Exercise prompt: Reproduce word for word the lines between those holding "y.1 ∧ x.2 = y.2." and "Proof. split; auto. Qed.", inclusive, and nothing else from the data below.

Supplied material:
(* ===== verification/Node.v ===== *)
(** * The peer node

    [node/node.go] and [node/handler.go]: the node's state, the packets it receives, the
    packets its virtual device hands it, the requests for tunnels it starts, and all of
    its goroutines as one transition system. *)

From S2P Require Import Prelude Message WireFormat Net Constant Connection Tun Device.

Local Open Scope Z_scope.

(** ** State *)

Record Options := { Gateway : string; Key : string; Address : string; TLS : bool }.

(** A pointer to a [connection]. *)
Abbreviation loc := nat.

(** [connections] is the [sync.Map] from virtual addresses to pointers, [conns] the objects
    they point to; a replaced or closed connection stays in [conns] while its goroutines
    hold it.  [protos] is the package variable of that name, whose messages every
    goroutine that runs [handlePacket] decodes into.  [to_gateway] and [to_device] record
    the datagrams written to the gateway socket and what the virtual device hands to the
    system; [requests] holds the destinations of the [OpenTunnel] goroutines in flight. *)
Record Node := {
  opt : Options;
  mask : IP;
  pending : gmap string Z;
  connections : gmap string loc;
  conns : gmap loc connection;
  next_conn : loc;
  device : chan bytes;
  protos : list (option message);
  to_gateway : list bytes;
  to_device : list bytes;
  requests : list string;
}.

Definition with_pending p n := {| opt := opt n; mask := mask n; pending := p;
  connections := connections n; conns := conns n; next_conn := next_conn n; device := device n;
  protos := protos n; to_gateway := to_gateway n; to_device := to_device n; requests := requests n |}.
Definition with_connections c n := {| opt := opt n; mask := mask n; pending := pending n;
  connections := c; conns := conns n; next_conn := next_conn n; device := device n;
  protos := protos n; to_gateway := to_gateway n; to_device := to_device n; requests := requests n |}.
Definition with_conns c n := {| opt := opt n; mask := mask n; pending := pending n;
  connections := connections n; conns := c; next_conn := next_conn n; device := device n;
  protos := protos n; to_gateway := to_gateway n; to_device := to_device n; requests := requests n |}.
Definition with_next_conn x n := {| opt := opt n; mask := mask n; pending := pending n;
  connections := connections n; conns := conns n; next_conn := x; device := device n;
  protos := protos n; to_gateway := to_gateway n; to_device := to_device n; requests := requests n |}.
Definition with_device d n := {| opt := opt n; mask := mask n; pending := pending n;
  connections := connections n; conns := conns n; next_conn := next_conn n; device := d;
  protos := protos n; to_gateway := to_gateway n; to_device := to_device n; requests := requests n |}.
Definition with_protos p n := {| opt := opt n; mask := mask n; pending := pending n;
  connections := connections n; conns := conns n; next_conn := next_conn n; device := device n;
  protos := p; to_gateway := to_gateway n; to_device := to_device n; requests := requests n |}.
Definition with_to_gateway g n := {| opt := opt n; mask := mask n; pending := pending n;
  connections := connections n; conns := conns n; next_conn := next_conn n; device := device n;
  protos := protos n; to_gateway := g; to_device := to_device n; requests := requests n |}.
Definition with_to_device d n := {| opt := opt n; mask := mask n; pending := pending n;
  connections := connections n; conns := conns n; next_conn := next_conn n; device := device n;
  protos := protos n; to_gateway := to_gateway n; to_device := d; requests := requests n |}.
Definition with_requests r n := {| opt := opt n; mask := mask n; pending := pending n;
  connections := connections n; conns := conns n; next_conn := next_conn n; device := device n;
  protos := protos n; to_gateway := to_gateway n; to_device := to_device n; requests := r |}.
==
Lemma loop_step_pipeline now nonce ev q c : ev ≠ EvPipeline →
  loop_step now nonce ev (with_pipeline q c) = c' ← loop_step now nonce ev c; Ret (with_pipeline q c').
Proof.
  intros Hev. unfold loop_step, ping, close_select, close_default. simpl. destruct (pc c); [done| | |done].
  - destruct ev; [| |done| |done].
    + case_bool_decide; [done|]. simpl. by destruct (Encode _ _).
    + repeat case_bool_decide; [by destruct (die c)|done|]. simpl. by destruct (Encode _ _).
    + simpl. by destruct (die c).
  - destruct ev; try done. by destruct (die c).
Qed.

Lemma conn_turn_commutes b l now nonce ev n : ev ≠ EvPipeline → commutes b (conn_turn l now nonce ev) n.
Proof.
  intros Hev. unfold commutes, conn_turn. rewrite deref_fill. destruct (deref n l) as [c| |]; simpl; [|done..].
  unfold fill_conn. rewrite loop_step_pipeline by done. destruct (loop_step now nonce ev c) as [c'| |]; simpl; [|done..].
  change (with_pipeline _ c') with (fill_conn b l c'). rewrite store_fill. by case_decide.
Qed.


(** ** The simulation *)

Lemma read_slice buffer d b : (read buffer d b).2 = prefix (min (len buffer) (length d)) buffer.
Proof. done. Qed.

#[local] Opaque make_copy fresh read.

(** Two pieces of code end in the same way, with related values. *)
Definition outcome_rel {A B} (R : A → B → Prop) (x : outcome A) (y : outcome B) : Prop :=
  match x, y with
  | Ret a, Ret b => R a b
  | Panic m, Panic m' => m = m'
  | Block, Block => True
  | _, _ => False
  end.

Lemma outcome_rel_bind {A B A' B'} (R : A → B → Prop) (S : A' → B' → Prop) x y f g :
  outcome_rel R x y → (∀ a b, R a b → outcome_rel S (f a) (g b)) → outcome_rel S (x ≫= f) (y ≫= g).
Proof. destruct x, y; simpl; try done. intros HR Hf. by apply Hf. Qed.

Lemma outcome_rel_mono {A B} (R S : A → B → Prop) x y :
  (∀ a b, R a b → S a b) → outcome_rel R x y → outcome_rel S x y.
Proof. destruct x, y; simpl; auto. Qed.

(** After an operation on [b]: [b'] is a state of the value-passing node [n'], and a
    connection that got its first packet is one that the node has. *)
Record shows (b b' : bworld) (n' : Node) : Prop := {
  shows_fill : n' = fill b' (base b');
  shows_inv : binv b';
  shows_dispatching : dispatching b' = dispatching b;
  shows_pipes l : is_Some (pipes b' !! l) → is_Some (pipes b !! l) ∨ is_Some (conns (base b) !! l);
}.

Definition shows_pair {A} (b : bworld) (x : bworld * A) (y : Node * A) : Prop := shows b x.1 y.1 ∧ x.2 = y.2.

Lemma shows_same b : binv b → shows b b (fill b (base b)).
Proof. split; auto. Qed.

Written reply:
Definition shows_pair {A} (b : bworld) (x : bworld * A) (y : Node * A) : Prop := shows b x.1 y.1 ∧ x.2 = y.2.

Lemma shows_same b : binv b → shows b b (fill b (base b)).
Proof. split; auto. Qed.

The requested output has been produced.